(Data extract):
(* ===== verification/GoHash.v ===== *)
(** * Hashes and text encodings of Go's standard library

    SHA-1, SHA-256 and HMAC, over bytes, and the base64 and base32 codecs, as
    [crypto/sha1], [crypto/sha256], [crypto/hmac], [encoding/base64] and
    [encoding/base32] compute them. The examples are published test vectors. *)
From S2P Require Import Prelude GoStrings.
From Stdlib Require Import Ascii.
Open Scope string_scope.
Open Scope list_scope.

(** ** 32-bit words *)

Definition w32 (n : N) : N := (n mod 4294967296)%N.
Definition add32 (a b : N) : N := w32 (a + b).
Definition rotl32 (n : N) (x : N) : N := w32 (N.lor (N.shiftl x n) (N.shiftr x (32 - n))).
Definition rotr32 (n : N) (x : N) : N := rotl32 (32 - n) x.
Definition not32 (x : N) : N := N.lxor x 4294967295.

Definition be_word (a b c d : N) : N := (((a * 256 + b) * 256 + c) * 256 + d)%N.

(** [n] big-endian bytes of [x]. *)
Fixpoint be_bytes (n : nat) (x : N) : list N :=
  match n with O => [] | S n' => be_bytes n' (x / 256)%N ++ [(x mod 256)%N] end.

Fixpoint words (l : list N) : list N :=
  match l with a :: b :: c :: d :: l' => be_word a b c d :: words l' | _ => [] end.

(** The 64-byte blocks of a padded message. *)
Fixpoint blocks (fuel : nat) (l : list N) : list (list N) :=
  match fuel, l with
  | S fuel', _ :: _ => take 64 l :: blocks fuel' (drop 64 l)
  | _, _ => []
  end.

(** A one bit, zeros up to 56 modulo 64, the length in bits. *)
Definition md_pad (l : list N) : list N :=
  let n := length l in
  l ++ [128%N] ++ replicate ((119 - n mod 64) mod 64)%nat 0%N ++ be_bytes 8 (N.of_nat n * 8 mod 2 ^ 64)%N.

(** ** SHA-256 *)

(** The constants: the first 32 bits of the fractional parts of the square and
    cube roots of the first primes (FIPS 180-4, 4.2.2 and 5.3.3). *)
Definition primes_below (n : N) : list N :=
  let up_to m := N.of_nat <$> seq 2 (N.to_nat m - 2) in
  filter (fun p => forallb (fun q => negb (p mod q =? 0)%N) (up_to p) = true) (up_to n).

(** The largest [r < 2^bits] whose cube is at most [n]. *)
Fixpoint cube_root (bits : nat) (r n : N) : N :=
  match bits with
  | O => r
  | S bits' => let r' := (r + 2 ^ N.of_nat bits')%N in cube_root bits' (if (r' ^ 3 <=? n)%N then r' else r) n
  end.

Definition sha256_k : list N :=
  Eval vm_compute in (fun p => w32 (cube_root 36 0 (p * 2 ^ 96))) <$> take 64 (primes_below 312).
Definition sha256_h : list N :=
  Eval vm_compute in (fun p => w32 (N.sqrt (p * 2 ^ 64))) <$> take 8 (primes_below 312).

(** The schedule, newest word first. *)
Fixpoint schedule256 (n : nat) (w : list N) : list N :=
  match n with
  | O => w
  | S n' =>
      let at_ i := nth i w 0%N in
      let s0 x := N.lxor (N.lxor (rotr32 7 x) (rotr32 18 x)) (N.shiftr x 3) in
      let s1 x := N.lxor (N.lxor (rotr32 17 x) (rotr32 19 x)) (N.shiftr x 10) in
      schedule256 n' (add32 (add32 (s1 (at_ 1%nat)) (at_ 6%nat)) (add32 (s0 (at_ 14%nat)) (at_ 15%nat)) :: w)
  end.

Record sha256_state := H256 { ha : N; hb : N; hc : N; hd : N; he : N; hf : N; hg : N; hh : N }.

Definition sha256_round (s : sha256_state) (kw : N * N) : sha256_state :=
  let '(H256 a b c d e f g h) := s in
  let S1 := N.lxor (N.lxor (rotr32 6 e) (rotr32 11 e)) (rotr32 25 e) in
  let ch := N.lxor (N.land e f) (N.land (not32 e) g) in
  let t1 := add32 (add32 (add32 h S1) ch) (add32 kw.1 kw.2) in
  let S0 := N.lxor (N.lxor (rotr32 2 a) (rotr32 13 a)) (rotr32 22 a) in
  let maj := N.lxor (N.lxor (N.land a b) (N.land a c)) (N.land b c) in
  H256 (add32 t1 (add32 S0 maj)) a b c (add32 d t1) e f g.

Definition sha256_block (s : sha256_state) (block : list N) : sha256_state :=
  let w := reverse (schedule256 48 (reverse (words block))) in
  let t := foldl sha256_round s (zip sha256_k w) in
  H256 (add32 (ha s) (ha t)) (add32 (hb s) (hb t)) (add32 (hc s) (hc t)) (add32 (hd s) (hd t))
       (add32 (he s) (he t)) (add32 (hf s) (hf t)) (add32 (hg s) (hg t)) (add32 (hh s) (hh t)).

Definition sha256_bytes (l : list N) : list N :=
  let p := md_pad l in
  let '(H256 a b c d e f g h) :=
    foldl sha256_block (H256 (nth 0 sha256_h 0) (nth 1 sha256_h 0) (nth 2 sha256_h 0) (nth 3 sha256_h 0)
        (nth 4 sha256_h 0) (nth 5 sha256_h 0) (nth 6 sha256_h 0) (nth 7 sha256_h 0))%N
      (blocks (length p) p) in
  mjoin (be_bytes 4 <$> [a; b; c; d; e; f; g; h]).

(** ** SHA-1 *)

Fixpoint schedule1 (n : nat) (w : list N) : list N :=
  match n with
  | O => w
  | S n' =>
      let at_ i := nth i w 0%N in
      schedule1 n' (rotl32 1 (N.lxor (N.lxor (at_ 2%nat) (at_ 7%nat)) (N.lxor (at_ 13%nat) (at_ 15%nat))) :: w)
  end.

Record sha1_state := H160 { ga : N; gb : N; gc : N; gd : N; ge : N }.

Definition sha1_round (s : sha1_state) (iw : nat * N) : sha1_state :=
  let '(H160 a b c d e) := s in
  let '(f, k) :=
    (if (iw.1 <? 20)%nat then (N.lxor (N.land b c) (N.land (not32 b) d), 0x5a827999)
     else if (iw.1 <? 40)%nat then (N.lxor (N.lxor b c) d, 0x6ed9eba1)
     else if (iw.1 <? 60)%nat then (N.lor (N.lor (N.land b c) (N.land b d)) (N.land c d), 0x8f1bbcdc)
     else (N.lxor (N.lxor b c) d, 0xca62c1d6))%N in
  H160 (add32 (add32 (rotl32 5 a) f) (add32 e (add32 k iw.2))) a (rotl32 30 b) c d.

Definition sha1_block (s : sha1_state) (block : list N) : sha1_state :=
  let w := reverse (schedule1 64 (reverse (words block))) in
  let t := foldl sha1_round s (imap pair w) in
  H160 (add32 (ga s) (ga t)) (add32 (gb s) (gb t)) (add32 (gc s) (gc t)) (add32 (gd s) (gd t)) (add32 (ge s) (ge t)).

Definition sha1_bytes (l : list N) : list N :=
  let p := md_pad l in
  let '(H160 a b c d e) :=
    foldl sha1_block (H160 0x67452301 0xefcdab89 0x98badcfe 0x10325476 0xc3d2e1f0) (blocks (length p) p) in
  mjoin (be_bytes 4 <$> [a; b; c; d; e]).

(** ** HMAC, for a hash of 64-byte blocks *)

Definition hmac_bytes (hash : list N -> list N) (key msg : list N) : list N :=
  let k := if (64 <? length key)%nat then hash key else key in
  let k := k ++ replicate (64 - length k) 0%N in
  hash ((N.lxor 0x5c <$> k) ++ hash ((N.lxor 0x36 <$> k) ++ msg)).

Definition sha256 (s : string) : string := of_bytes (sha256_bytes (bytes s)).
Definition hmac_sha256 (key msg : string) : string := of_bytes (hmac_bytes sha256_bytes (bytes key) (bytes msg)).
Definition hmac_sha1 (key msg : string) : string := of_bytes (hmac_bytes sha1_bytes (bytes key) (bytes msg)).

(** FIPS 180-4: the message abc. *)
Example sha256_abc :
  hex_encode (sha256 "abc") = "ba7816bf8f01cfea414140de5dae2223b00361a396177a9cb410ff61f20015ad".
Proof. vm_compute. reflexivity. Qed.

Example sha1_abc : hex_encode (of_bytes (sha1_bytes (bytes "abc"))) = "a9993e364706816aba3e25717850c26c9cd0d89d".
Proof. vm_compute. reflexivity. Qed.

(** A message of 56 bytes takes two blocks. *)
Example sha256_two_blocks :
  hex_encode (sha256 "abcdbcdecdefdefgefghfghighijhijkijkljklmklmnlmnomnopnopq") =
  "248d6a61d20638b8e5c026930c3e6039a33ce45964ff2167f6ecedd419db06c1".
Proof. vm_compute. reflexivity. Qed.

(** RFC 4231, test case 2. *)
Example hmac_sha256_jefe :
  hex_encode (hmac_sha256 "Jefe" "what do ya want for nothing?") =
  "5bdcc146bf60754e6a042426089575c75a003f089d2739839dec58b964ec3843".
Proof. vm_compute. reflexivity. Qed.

(Instructions to follow): All lines of the entries containing the string "Require" must be shown in full.

(Answer area):
From S2P Require Import Prelude GoStrings.
From Stdlib Require Import Ascii.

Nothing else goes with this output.